A year ago I received a wonderful present.  A “chocolate box” of 5 chickens!  One white, 1 speckled, 1 blonde, 1 black, and an amber-colored Amercauna.  The hens had mostly stopped laying and rather than dispatch and eat them, a friend kindly offered them to my husband to give to me as an anniversary gift.  YAYYYY!

At the time I was mourning the loss of my last chicken, Ginger, as well as my wonder bird Kiwi, and being bird-less is a terrible state of being for me.  So when I received these 5 chickens, I was ELATED.  Oooh!!  To have hennies to love, and feed, and pet, and watch, and be with, and take photos of, and befriend.  I was BACK in the birdie saddle again!!  YIPPEE!

Unfortunately in the past year I’ve lost 3 of the 5 hens to a family of foxes.  And although the remaining 2 hens (Winona Ryder and Cher) tolerate my presence and undoubtedly appreciate the treats and vittles I so amply provide, they are not friendly.  I can talk to them, I can LOOK at them, but NO TOUCHING!  As someone once-accustomed to daily parrot grooming sessions (Kiwi was particularly fond of my nose), this makes me so sad.  It’s like going on a date every night and never getting any nookie.  Not even holding hands.  It’s not like I want to KISS them (maybe just once), but an occasional pet or cuddle would be nice.  ANYTHING!
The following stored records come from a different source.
(** ** The base commit *)

Definition base_of (tk rp : string) (d : db) : option string := repoDeliveries_find tk rp d ≫= base_sha.
Definition row_at (tk rp : string) (l : list TicketRepoDelivery) : option TicketRepoDelivery :=
  head (filter (λ x, rd_ticket_id x = tk ∧ rd_repo_id x = rp) l).
Lemma row_at_cons tk rp x l :
  row_at tk rp (x :: l) = if delivery_row tk rp x then Some x else row_at tk rp l.
Proof.
  unfold row_at, delivery_row. rewrite filter_cons. destruct (decide (_ ∧ _)) as [[-> ->]|Hn].
  - by rewrite !bool_decide_true.
  - destruct (bool_decide (rd_ticket_id x = tk)) eqn:E1, (bool_decide (rd_repo_id x = rp)) eqn:E2; try done.
    apply bool_decide_eq_true in E1, E2. tauto.
Qed.
Lemma row_at_patched tk rp tk' rp' f l :
  (∀ x, rd_ticket_id (f x) = rd_ticket_id x ∧ rd_repo_id (f x) = rd_repo_id x) →
  row_at tk' rp' ((λ x, if delivery_row tk rp x then f x else x) <$> l)
  = if bool_decide (tk' = tk ∧ rp' = rp) then f <$> row_at tk rp l else row_at tk' rp' l.
Proof.
  intros Hf. induction l as [|x l IH]; [by case_bool_decide|].
  rewrite fmap_cons, !row_at_cons, IH. unfold delivery_row. destruct (Hf x) as [E1 E2].
  case_bool_decide as Hs.
  - destruct Hs as [-> ->]. destruct (bool_decide (rd_ticket_id x = tk) && _) eqn:E; [|by rewrite E].
    by rewrite E1, E2, E.
  - destruct (bool_decide (rd_ticket_id x = tk) && _) eqn:E; [|done]. rewrite E1, E2.
    apply andb_true_iff in E as [<-%bool_decide_eq_true <-%bool_decide_eq_true].
    destruct (bool_decide (rd_ticket_id x = tk')) eqn:E3, (bool_decide (rd_repo_id x = rp')) eqn:E4; try done.
    apply bool_decide_eq_true in E3, E4. naive_solver.
Qed.
Lemma row_at_snoc tk rp l x :
  row_at tk rp (l ++ [x])
  = match row_at tk rp l with Some y => Some y | None => if delivery_row tk rp x then Some x else None end.
Proof.
  induction l as [|y l IH]; [by rewrite app_nil_l, row_at_cons|]. rewrite <- app_comm_cons, !row_at_cons, IH.
  by destruct (delivery_row tk rp y).
Qed.
Lemma row_at_none tk rp l : existsb (delivery_row tk rp) l = false → row_at tk rp l = None.
Proof. induction l as [|y l IH]; [done|]. rewrite row_at_cons. simpl. by destruct (delivery_row tk rp y). Qed.
(** What an upsert leaves of each pair's base commit. *)
Lemma base_of_upsert tk rp tk' rp' i b st n d :
  base_of tk' rp' (repoDeliveries_upsert tk rp i b st n d)
  = if bool_decide (tk' = tk ∧ rp' = rp)
    then if b then coalesce (rr_base_sha i) (base_of tk rp d) else coalesce (base_of tk rp d) (rr_base_sha i)
    else base_of tk' rp' d.
Proof.
  unfold base_of, repoDeliveries_find, repoDeliveries_upsert. cbn [ticket_repo_delivery set_ticket_repo_delivery].
  generalize (ticket_repo_delivery d) as l. intros l. fold (row_at tk rp l) (row_at tk' rp' l).
  match goal with |- head (filter _ ?l') ≫= _ = _ => fold (row_at tk' rp' l') end.
  destruct (existsb (delivery_row tk rp) l) eqn:He.
  - rewrite row_at_patched by done. case_bool_decide; [|done].
    destruct (row_at tk rp l) eqn:Er; [by destruct b|]. exfalso.
    apply existsb_exists in He as (x & Hin%list_elem_of_In & Hx). clear -Er Hin Hx.
    induction Hin as [x l|x y l _ IH]; rewrite row_at_cons in Er; [by rewrite Hx in Er|].
    destruct (delivery_row tk rp y); [done|auto].
  - rewrite row_at_snoc. case_bool_decide as Hs.
    + destruct Hs as [-> ->]. rewrite row_at_none by done. unfold delivery_row. simpl.
      rewrite !bool_decide_true by done. simpl. by destruct b, (rr_base_sha i).
    + destruct (row_at tk' rp' l); [done|]. unfold delivery_row. simpl.
      destruct (bool_decide (tk = tk')) eqn:E1, (bool_decide (rp = rp')) eqn:E2; try done.
      apply bool_decide_eq_true in E1, E2. naive_solver.
Qed.

Lemma trimmed_some P o o' : trimmed P o = Some o' →
  (o = None ∧ o' = None) ∨ ∃ s, o = Some s ∧ o' = Some (trim s) ∧ P (trim s) = true.
Proof.
  destruct o as [s|]; [|by intros [= <-]; left]. unfold trimmed, optionally, when_ok.
  destruct (P (trim s)) eqn:E; [|done]. intros [= <-]. right. eauto.
Qed.
Lemma repo_input_base raw i :
  recordRepoDeliveryInput raw = Some i →
  rr_base_recut i = rr_base_recut raw ∧ rr_base_sha i = trim <$> rr_base_sha raw ∧
  ∀ b, rr_base_sha i = Some b → SHA_RE b = true.
Proof.
  unfold recordRepoDeliveryInput. intros (b & Hb & Hi)%bind_Some. apply bind_Some in Hi as (c & Hc & Hi).
  apply bind_Some in Hi as (s & Hs & Hi). apply bind_Some in Hi as (u & Hu & Hi).
  apply bind_Some in Hi as (e & He & Hi). destruct (_ || _); [done|]. injection Hi as <-. simpl. split; [done|].
  apply trimmed_some in Hs as [[-> ->]|(x & -> & -> & Hx)]; [done|]. split; [done|]. by intros ? [= <-].
Qed.

(** a delivery's base commit is written once, and never by an agent.
    After any recorded repo delivery, every pair of ticket and repository
    that had a base commit has the same one, unless a person or the runner
    said the branch was cut again and named the new one; and when an agent
    records, no base commit of any pair changes. *)
Theorem base_commit_written_once raw a d res d' tk rp :
  recordRepoDelivery raw a d = Ok res d' →
  (∀ b, base_of tk rp d = Some b → base_of tk rp d' = Some b ∨
     rr_base_recut raw = Some true ∧ actor_type a ≠ AgentActor ∧
     ∃ b', base_of tk rp d' = Some b' ∧ SHA_RE b' = true ∧ trim <$> rr_base_sha raw = Some b') ∧
  (actor_type a = AgentActor → base_of tk rp d' = base_of tk rp d).
Proof.
  unfold recordRepoDelivery, inTransaction. intros (i & d0 & [Hi ->]%require_ok & Hr)%bind_ok.
  apply bind_ok in Hr as (? & d0 & [Ha ->]%guard_ok & Hr). apply bind_ok in Hr as (n & d0 & [= <- <-] & Hr).
  apply bind_ok in Hr as (t & d0 & [-> _]%resolveRef_ok & Hr).
  apply bind_ok in Hr as (? & d0 & [= <- <-] & Hr). apply bind_ok in Hr as (repo & d0 & [_ ->]%require_ok & Hr).
  apply bind_ok in Hr as (? & d0 & [= <- <-] & Hr). apply bind_ok in Hr as (? & d0 & [_ ->]%guard_ok & Hr).
  apply bind_ok in Hr as (? & d0 & [= <- <-] & Hr). apply bind_ok in Hr as (? & d0 & [Hx ->]%guard_ok & Hr).
  apply bind_ok in Hr as (? & d0 & [= _ <-] & Hr).
  apply bind_ok in Hr as (? & d0 & [= <- <-] & Hr). apply bind_ok in Hr as (dl & d0 & [_ ->]%require_ok & Hr).
  apply bind_ok in Hr as (ev & d0 & Hev & [= _ <-]).
  assert (Eb : base_of tk rp d0 = base_of tk rp (repoDeliveries_upsert (tk_id t) (rp_id repo) i
    (bool_decide (replaced_base i (repoDeliveries_find (tk_id t) (rp_id repo) d) ≠ None))
    (rr_status i ?? ((rd_status <$> repoDeliveries_find (tk_id t) (rp_id repo) d) ?? NotStarted)) (clock_now d) d))
    by (by injection Hev as _ <-).
  rewrite Eb, base_of_upsert. clear Hev Eb.
  apply repo_input_base in Hi as (Er & Es & Hsha).
  set (old := repoDeliveries_find _ _ _) in *.
  assert (Ex : base_of (tk_id t) (rp_id repo) d = old ≫= base_sha) by done. clearbody old.
  destruct i as [? ? ? ? bs rc ? ? ?]. unfold replaced_base in *. simpl in *. subst bs rc.
  destruct (bool_decide (tk = tk_id t ∧ rp = rp_id repo)) eqn:Hs; [|by eauto].
  apply bool_decide_eq_true in Hs as [-> ->]. rewrite Ex in *. split.
  - intros b Eb. rewrite Eb in *. destruct (rr_base_sha raw) as [b'|] eqn:Eraw; simpl in *; [|by left].
    destruct (bool_decide (b = trim b')) eqn:Eq; simpl in *; [by left|]. right.
    apply bool_decide_eq_true in Hx. split; [done|].
    split; [|eauto]. intros Hag. by rewrite Hag in Ha.
  - intros Hag. rewrite Hag in Ha. destruct (rr_base_sha raw); [done|]. simpl in *. by destruct (old ≫= base_sha).
Qed.

(** ** Ready tickets *)

(** The ticket an edit of the contract names. *)
Definition edited_ref (c : edit_call) : option string :=
  match c with
  | EditTicket r _ => Some r
  | AddCriterion i => ai_ticket_id <$> addAcInput i
  | EditCriterion r _ _ => Some r
  | RemoveCriterion r _ => Some r
  | _ => None
  end.
Definition ready_allowed (k : string) (d : db) : Prop :=
  ∃ p, preview k Ready d = Ok (Some p) d ∧ allowed p = true.
Lemma recheck_ok t d u d' :
  recheckReadyGate t d = Ok u d' → d' = d ∧ (status t = Ready → ready_allowed (tk_id t) d).
Proof.
  unfold recheckReadyGate. destruct (bool_decide (status t = Ready)) eqn:Hs; simpl.
  - intros (p & d1 & Hp & [Hg ->]%guard_ok)%bind_ok. unfold preview in Hp. simpl in Hp.
    apply bind_ok in Hp as (o & d2 & [= <- <-] & Hp). apply bind_ok in Hp as (t' & d2 & [Ht ->]%require_ok & Hp).
    apply bind_ok in Hp as (r & d2 & [= <- <-] & [= <- <-]). split; [done|]. intros _.
    eexists. split; [|exact Hg]. unfold preview. simpl. unfold mbind, M_bind, gets. simpl. by rewrite Ht.
  - intros [= _ <-]. split; [done|]. intros E. by rewrite E in Hs.
Qed.

Ltac rechecked Hr Ht Hs :=
  run_steps Hr;
  repeat match goal with
  | H : now _ = Ok _ _ |- _ => injection H as <- <- | H : Some _ = Some _ |- _ => injection H as <-
  end;
  match goal with
  | H : recheckReadyGate ?t _ = Ok _ _, H' : resolveRef _ _ = Ok ?t _ |- _ =>
      apply recheck_ok in H as [-> H]; rewrite Ht in H'; injection H' as <- <-; specialize (H Hs)
  end;
  try match type of Hr with mret _ _ = Ok _ _ => injection Hr as <- end; assumption.
(** C30: an edit never leaves a ready ticket its gate would refuse.  Editing
    the ticket, adding, editing or removing a criterion: when the ticket was
    [ready], the policy pack's ready gate, evaluated on the database the edit
    left, allows it; an edit that would not pass is refused whole. *)
Theorem edit_keeps_ready c a d d' ref t :
  good d → run_edit c a d = Ok tt d' → edited_ref c = Some ref →
  resolveRef ref d = Ok t d → status t = Ready → ready_allowed (tk_id t) d'.
Proof.
  intros Hg Hr Hc Ht Hs. destruct c; try discriminate; simpl in Hr, Hc.
  - injection Hc as ->. unfold editTicket, inTransaction, ignore in Hr. rechecked Hr Ht Hs.
  - apply fmap_Some in Hc as (i' & Hi & ->).
    unfold addAcceptanceCriterion, inTransaction, ignore in Hr. rewrite Hi in Hr. rechecked Hr Ht Hs.
  - injection Hc as ->. unfold editAcceptanceCriterion, inTransaction, ignore in Hr. rechecked Hr Ht Hs.
  - injection Hc as ->. unfold removeAcceptanceCriterion, inTransaction, ignore in Hr. rechecked Hr Ht Hs.
Qed.
End edited.

Definition base_input : RecordRepoDeliveryInput :=
  mk_RecordRepoDeliveryInput "1" "app" (Some "gaffer/ticket-1") None (Some sha1) None None None None.
Definition with_base : db :=
  match recordRepoDelivery base_input runner gate_review with Ok _ d' => d' | Err _ => gate_review end.
Definition agent_input : RecordRepoDeliveryInput :=
  mk_RecordRepoDeliveryInput "1" "app" None (Some sha1) None None None None None.
Lemma base_commit_written_once_witness :
  base_of "u0" "r1" with_base = Some sha1 ∧
  ∃ res d', recordRepoDelivery agent_input coder with_base = Ok res d' ∧
    base_of "u0" "r1" d' = base_of "u0" "r1" with_base.
Proof.
  split; [vm_compute; reflexivity|].
  assert (∃ res d', recordRepoDelivery agent_input coder with_base = Ok res d') as (res & d' & Hr)
    by (eexists _, _; vm_compute; reflexivity).
  exists res, d'. split; [exact Hr|].
  apply (base_commit_written_once agent_input coder with_base res d' "u0" "r1" Hr). reflexivity.
Defined.

Definition retitle : edit_call := EditTicket "1" (mk_EditTicketInput (Some "Fix the login page") None None None).
Definition demo_retitled : db := match run_edit retitle human demo_ready with Ok _ d' => d' | Err _ => demo_ready end.
Lemma edit_keeps_ready_witness :
  title <$> tickets demo_retitled !! "u0" = Some "Fix the login page" ∧ ready_allowed "u0" demo_retitled.
Proof.
  split; [vm_compute; reflexivity|].
  apply (edit_keeps_ready retitle human demo_ready demo_retitled "1" (seen "u0" demo_ready)).
  - exact (reachable_good _ demo_ready_reachable).
  - vm_compute; reflexivity.
  - reflexivity.
  - vm_compute; reflexivity.
  - vm_compute; reflexivity.
Defined.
Daily I feel like a stalker bearing a torch for an unrequited love.  Because of the persistence of the foxes, I have to watch the hens whenever they’re out of the coop free-ranging.  So I lurk in the background, keeping an eye on them while they eat, bathe, and look chicken-tastic, while never being allowed to interact in any meaningful way.  Sure, they’ll come over and hang with me while I’m outside reading or sewing or taking pictures.  But it’s on THEIR terms.

Do you know how pathetic it is to see a grown woman following 2 chickens around making lovey dovey noises and cajoling, “PLEASE!  Please just let me touch you!  PLEASE!  Just ONCE!  You know you want it!  I’ll be gentle!  C’MON!”  I sound like a complete pervert.

The one and only time Cher allowed me to hold her – and by “allowed” I mean I was so desperately sobbing I cornered her in the coop and pretty much tackled her – was the day Betty White (the former alpha-chicken) disappeared.  It was 2 weeks ago.  Of course I took a picture.  And kissed her.  It might have been my only chance.